WHAT TO WORK ON:
For the records that follow, please set down exactly the lines between the one holding "intros Hin Hrt." and the one holding "The generated client", inclusive, and only those.

LISTED RECORDS:
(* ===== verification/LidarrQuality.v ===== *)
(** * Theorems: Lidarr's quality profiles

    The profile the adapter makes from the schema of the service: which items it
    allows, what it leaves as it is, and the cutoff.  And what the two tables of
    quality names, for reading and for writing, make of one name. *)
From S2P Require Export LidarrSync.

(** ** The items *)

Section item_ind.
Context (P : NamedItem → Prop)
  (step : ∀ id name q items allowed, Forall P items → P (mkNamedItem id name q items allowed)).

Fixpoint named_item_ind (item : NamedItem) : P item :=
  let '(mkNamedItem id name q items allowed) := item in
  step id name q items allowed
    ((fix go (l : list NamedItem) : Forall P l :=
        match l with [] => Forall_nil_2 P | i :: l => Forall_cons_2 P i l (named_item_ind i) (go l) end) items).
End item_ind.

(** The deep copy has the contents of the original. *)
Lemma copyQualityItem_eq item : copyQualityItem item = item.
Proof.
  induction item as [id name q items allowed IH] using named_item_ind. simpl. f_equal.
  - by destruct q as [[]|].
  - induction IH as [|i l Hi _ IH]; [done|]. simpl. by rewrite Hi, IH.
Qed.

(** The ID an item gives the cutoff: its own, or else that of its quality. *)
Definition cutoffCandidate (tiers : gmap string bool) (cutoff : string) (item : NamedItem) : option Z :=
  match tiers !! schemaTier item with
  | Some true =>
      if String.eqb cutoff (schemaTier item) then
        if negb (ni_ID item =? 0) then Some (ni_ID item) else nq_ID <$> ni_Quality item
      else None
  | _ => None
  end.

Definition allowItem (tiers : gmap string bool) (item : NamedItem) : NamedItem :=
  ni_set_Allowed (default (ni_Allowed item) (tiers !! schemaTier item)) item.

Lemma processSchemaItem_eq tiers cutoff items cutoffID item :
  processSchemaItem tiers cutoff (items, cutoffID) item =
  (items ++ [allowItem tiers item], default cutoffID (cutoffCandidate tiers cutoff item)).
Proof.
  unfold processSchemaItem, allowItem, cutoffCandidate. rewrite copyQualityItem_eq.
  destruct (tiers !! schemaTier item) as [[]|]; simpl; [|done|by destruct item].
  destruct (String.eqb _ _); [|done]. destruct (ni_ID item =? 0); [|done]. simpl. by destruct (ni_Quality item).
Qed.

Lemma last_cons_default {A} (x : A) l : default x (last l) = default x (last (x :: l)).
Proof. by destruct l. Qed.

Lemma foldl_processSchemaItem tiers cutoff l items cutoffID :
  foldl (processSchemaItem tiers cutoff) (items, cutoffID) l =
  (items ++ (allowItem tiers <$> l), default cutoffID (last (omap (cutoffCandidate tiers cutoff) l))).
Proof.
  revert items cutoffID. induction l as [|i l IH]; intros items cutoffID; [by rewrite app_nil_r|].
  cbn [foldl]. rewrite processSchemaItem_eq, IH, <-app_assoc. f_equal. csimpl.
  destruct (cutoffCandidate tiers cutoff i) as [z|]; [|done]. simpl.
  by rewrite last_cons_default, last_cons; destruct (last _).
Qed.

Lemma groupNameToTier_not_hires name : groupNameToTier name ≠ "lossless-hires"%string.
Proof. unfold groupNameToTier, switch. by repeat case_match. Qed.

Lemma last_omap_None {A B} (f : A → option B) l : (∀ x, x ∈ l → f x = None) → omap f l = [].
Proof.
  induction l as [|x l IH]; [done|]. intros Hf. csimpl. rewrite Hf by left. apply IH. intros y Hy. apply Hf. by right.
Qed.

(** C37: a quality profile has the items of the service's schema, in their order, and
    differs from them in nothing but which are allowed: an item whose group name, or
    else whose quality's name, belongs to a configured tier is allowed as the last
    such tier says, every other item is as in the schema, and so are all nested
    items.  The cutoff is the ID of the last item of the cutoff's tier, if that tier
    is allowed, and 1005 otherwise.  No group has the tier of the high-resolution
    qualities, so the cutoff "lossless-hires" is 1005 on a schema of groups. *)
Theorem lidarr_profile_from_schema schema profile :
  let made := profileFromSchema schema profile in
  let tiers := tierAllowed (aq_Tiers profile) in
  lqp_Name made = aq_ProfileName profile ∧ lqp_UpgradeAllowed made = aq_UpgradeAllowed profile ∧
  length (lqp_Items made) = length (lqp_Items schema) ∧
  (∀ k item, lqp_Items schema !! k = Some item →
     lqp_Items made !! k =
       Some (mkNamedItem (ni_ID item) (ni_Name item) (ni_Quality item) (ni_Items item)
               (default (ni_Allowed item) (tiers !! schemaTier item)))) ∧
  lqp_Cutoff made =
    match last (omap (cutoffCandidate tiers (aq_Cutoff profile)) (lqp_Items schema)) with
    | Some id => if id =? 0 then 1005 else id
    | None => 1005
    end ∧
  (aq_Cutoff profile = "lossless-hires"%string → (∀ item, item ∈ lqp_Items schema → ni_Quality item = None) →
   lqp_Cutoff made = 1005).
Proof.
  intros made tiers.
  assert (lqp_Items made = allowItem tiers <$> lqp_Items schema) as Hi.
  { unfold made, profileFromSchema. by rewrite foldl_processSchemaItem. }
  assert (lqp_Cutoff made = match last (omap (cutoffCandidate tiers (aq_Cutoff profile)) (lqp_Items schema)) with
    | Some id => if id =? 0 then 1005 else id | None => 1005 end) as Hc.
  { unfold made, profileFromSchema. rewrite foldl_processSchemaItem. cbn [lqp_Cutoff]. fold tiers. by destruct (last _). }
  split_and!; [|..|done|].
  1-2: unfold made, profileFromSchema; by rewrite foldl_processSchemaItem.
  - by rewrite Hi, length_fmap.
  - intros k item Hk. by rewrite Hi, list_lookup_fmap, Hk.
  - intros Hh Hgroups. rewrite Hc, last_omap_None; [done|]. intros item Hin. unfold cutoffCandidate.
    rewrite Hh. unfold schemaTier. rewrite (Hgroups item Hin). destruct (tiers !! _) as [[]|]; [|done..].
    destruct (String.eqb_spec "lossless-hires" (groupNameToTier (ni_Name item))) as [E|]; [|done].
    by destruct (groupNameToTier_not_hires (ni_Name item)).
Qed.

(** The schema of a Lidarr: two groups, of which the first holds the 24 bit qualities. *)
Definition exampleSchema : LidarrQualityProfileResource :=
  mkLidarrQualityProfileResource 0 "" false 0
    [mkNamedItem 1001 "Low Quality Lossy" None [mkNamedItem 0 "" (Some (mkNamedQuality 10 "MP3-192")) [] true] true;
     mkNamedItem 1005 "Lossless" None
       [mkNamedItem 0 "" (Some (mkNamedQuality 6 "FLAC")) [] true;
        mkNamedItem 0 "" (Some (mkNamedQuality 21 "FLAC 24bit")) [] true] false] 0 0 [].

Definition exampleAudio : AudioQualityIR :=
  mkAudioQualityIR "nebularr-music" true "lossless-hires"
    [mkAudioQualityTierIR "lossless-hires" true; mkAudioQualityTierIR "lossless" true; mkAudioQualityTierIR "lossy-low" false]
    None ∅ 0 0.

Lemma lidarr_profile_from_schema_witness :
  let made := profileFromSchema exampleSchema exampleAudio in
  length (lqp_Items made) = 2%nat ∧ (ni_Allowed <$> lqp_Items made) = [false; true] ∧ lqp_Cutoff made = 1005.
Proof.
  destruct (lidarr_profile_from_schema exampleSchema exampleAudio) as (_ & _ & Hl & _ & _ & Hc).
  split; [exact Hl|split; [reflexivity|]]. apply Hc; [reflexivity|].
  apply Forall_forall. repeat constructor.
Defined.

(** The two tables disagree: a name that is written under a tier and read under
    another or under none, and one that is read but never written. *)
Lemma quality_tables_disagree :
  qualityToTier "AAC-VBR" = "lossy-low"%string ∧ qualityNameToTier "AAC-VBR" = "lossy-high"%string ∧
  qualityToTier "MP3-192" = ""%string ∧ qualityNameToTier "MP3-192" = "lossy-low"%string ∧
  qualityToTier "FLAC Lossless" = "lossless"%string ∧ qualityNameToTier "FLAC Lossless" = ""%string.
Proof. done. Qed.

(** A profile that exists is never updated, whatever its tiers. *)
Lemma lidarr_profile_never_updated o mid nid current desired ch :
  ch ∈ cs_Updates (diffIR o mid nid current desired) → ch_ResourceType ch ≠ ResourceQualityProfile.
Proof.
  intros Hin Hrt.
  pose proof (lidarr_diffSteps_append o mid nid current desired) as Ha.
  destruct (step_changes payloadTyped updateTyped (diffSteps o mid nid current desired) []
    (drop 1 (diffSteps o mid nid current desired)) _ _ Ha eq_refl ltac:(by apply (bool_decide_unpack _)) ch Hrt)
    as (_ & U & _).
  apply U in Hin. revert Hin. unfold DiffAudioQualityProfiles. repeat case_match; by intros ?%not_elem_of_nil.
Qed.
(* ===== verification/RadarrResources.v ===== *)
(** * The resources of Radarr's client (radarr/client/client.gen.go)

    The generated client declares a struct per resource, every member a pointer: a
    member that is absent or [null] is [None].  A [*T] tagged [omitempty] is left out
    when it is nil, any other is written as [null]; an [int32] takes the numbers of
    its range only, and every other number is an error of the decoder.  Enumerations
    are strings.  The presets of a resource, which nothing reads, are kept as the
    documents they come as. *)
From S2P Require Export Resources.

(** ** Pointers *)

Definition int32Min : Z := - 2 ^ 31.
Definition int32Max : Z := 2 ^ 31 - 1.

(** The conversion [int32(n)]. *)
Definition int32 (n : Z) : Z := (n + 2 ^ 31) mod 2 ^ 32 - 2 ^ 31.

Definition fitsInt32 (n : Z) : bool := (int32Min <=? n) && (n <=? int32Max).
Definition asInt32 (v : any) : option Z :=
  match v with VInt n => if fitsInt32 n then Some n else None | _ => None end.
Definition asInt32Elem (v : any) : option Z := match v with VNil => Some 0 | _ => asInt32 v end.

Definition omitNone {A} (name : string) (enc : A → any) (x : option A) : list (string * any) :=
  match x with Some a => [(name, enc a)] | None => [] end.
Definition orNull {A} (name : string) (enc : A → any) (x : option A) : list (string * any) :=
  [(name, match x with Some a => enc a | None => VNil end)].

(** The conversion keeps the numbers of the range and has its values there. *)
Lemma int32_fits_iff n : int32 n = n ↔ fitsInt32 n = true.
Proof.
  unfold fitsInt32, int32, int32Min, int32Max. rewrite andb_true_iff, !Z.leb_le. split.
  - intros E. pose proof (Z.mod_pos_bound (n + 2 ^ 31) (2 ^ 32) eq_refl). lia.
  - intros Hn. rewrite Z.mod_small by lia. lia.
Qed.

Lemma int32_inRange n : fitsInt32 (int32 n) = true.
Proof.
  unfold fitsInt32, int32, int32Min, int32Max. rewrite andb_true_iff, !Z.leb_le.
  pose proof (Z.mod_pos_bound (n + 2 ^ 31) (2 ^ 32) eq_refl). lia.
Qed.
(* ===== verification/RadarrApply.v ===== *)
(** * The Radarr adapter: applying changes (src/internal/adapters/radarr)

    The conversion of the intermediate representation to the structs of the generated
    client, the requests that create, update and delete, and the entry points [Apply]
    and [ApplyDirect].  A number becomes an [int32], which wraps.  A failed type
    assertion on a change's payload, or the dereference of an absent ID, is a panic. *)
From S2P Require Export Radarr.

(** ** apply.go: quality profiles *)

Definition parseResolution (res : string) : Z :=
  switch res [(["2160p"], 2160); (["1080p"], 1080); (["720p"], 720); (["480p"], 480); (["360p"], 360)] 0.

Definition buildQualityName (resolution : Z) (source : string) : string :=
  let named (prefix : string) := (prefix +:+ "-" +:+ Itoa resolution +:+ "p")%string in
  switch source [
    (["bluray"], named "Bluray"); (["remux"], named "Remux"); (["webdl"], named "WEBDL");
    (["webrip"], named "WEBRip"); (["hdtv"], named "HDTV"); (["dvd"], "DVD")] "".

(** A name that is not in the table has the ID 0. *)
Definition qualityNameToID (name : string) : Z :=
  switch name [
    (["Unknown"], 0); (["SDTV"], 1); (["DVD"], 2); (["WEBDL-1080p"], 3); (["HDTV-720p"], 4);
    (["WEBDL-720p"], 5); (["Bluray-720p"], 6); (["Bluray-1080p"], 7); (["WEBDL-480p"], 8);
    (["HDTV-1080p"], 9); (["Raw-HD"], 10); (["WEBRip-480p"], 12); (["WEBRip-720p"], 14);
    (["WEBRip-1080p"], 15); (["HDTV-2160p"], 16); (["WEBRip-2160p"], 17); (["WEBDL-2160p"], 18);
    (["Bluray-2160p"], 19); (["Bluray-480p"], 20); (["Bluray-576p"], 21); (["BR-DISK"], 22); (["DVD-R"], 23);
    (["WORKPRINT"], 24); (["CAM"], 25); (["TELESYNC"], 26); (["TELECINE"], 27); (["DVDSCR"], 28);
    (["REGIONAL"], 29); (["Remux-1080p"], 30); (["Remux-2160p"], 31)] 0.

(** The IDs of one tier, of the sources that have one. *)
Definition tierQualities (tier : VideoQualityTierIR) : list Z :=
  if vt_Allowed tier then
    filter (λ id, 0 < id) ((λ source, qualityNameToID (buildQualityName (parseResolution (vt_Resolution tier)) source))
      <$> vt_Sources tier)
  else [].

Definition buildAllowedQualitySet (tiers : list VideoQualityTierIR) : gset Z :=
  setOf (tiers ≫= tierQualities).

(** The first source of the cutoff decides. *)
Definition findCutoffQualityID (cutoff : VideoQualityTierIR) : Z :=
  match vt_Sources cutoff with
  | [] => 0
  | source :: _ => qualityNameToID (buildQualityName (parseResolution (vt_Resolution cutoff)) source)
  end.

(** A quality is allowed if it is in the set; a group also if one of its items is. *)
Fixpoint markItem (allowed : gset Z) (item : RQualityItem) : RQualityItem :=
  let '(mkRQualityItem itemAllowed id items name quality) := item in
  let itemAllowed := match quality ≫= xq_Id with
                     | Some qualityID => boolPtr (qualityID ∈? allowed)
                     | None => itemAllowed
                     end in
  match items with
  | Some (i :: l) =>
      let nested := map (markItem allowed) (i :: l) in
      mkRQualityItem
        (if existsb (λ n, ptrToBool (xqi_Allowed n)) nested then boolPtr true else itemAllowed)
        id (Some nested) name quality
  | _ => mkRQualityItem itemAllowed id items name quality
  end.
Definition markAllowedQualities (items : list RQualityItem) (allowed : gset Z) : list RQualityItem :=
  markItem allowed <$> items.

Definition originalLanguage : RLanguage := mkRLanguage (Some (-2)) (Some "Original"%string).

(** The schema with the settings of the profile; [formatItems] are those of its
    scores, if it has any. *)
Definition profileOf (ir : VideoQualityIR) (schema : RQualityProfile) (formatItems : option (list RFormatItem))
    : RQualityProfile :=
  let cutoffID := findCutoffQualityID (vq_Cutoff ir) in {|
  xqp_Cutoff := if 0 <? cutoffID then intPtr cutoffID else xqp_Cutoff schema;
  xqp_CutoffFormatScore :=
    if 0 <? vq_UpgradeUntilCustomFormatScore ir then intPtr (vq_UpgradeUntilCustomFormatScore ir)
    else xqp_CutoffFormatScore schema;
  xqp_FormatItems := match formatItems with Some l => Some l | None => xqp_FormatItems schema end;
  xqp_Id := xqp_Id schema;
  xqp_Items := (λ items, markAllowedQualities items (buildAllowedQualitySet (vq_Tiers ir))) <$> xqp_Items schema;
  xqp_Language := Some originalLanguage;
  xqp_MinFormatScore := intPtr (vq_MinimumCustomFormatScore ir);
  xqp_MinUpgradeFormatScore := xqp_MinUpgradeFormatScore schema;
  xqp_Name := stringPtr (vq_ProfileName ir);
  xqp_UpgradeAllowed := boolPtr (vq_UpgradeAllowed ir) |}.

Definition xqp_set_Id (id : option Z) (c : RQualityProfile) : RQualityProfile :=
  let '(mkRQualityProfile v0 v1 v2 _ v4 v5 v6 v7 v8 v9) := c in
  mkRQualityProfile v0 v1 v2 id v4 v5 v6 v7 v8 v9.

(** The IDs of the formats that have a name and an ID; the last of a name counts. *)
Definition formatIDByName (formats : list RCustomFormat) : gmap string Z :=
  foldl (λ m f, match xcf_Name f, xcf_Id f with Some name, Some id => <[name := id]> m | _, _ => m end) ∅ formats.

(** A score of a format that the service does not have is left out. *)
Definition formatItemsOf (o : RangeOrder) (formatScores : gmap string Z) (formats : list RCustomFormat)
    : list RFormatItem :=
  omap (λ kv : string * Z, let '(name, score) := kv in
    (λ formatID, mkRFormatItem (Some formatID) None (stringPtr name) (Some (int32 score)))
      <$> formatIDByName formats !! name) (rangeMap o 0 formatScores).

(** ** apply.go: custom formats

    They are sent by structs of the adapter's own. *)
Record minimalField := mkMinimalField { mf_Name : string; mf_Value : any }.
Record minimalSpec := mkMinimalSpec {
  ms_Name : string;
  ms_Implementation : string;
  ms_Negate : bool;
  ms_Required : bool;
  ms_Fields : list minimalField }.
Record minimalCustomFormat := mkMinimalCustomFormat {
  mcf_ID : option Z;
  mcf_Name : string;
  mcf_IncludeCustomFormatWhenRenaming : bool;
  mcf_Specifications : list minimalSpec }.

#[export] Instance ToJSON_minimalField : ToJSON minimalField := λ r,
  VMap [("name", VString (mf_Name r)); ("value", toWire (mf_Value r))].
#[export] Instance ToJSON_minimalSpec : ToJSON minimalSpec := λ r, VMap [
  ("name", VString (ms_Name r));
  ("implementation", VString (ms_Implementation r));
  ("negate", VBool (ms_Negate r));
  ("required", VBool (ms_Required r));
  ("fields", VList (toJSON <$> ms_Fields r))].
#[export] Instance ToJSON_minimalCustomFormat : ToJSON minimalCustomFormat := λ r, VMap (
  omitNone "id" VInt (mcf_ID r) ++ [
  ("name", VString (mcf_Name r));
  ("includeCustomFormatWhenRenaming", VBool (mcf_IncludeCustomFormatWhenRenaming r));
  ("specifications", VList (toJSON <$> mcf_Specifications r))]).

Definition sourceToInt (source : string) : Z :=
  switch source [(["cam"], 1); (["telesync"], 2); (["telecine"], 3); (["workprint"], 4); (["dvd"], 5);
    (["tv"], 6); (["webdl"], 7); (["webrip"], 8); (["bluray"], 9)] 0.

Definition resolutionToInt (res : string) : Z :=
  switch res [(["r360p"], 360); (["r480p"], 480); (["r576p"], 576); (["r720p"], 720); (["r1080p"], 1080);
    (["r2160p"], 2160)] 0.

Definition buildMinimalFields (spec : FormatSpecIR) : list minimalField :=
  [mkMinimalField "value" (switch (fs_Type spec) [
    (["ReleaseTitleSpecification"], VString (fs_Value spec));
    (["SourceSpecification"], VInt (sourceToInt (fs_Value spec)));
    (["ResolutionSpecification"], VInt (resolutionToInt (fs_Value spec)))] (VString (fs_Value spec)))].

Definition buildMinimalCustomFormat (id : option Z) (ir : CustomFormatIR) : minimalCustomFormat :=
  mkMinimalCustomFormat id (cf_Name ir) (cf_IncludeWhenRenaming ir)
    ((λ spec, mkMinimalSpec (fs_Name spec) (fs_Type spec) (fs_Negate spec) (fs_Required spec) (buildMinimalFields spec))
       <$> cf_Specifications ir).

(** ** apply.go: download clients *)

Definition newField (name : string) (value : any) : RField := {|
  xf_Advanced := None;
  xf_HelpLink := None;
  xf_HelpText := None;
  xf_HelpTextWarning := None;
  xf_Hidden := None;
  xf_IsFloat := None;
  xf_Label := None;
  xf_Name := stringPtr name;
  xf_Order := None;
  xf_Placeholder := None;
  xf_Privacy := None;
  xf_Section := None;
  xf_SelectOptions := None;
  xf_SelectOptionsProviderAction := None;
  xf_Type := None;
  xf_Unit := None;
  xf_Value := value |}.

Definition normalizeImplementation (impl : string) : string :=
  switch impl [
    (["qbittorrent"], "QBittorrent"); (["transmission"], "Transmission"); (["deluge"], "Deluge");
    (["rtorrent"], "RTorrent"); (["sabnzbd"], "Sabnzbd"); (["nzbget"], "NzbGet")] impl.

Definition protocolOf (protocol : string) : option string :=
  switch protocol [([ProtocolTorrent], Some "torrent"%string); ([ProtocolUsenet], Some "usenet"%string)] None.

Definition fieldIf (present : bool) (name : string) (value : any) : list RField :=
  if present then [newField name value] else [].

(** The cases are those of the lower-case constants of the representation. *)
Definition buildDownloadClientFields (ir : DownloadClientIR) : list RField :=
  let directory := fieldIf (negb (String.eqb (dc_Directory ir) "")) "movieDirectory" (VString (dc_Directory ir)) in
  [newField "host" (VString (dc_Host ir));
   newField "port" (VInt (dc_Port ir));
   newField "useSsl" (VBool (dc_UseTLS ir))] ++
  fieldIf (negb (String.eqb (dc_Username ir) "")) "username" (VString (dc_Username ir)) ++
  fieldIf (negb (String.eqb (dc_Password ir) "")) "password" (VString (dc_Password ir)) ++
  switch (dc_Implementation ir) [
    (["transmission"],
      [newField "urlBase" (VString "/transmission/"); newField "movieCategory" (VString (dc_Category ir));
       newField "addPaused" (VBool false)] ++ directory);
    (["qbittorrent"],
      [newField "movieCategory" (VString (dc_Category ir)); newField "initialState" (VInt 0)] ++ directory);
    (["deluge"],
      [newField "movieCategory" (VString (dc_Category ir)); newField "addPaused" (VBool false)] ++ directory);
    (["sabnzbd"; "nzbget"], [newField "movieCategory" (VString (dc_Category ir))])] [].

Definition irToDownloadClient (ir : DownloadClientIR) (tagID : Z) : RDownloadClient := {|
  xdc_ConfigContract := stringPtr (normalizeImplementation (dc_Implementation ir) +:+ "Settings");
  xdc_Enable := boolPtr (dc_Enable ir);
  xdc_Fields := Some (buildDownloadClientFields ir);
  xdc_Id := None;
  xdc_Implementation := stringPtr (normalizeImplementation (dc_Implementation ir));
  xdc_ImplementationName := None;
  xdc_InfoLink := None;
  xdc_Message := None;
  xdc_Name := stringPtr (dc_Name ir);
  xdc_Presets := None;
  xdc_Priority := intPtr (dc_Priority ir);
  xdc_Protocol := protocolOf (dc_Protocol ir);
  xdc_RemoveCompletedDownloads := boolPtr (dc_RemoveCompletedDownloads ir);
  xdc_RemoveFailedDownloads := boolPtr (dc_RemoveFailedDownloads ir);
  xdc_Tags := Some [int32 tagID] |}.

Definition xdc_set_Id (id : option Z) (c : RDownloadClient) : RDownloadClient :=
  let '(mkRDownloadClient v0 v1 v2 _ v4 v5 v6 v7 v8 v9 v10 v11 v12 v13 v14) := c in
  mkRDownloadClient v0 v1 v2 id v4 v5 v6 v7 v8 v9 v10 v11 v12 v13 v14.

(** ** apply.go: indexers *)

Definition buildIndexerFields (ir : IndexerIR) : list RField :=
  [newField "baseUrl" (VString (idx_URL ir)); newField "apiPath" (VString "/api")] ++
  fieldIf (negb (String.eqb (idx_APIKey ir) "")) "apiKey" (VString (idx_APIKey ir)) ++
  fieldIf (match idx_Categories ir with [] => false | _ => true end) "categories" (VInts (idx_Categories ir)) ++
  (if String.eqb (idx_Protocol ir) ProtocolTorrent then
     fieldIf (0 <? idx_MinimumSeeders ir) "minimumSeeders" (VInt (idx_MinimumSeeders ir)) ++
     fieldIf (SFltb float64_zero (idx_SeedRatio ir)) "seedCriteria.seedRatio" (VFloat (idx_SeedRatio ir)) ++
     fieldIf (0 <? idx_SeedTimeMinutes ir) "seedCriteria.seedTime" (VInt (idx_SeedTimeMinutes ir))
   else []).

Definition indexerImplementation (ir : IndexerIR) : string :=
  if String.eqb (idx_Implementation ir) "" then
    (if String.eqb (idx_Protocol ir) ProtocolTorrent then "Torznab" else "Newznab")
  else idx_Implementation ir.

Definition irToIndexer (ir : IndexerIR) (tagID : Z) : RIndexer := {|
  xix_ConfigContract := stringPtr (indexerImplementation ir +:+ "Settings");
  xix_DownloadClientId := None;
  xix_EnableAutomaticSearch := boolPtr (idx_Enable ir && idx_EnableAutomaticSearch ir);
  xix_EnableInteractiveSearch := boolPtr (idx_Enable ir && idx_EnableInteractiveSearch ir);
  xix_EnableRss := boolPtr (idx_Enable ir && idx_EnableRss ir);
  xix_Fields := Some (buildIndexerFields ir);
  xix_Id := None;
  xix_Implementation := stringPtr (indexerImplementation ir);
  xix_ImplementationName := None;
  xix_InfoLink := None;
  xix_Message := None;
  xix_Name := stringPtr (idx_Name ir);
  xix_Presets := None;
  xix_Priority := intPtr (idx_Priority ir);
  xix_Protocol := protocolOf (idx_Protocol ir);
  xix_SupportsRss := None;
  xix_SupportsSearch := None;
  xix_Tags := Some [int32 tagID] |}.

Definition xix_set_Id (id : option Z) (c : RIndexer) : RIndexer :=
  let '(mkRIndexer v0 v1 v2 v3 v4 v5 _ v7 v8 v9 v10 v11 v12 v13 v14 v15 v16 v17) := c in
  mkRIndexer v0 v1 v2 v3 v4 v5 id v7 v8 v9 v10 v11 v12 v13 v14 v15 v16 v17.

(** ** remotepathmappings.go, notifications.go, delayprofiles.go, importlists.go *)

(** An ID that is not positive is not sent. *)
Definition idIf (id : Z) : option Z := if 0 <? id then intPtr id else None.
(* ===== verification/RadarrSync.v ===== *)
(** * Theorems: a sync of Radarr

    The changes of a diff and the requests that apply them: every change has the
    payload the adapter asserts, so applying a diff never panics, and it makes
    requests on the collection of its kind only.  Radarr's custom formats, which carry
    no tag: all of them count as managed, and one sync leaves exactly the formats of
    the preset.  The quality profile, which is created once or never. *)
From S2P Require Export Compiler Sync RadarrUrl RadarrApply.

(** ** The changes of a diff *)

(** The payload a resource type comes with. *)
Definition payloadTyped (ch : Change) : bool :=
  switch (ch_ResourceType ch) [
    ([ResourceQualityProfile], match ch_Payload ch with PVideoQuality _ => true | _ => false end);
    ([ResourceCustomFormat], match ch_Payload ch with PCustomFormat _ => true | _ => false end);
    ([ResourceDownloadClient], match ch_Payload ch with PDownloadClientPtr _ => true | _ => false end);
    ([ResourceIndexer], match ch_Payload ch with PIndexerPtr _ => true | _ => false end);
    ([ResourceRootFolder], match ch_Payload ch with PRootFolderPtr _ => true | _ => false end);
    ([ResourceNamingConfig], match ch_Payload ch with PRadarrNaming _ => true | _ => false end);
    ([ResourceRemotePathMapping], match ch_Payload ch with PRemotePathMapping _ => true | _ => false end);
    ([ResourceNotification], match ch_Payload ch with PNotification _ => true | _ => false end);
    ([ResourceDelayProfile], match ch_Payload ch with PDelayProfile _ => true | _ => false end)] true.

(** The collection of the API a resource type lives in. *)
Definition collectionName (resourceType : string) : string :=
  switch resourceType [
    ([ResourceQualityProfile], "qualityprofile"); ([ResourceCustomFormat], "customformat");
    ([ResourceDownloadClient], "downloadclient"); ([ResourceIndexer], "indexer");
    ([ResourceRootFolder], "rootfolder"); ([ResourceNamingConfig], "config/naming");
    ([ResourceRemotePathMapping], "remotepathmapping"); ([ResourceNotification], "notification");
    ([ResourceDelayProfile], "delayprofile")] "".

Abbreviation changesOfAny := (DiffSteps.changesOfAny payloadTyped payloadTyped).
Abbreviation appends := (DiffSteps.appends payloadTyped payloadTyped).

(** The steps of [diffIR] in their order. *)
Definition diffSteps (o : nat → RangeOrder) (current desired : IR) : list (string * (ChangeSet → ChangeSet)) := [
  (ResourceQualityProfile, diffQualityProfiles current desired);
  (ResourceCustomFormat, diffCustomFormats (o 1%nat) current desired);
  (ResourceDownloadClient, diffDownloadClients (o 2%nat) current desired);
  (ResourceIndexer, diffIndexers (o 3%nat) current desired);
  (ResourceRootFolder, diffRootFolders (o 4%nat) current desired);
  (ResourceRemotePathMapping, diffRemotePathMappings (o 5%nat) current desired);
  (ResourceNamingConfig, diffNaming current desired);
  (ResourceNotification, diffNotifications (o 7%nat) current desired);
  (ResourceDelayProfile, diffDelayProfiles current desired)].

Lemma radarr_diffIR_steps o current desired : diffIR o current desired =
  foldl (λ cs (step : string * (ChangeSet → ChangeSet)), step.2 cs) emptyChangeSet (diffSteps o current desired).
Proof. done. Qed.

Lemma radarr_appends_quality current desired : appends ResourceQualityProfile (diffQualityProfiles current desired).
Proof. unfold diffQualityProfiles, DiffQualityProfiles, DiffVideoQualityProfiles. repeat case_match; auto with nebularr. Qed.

WORKED SOLUTION:
  intros Hin Hrt.
  pose proof (lidarr_diffSteps_append o mid nid current desired) as Ha.
  destruct (step_changes payloadTyped updateTyped (diffSteps o mid nid current desired) []
    (drop 1 (diffSteps o mid nid current desired)) _ _ Ha eq_refl ltac:(by apply (bool_decide_unpack _)) ch Hrt)
    as (_ & U & _).
  apply U in Hin. revert Hin. unfold DiffAudioQualityProfiles. repeat case_match; by intros ?%not_elem_of_nil.
Qed.
(* ===== verification/RadarrResources.v ===== *)
(** * The resources of Radarr's client (radarr/client/client.gen.go)

    The generated client declares a struct per resource, every member a pointer: a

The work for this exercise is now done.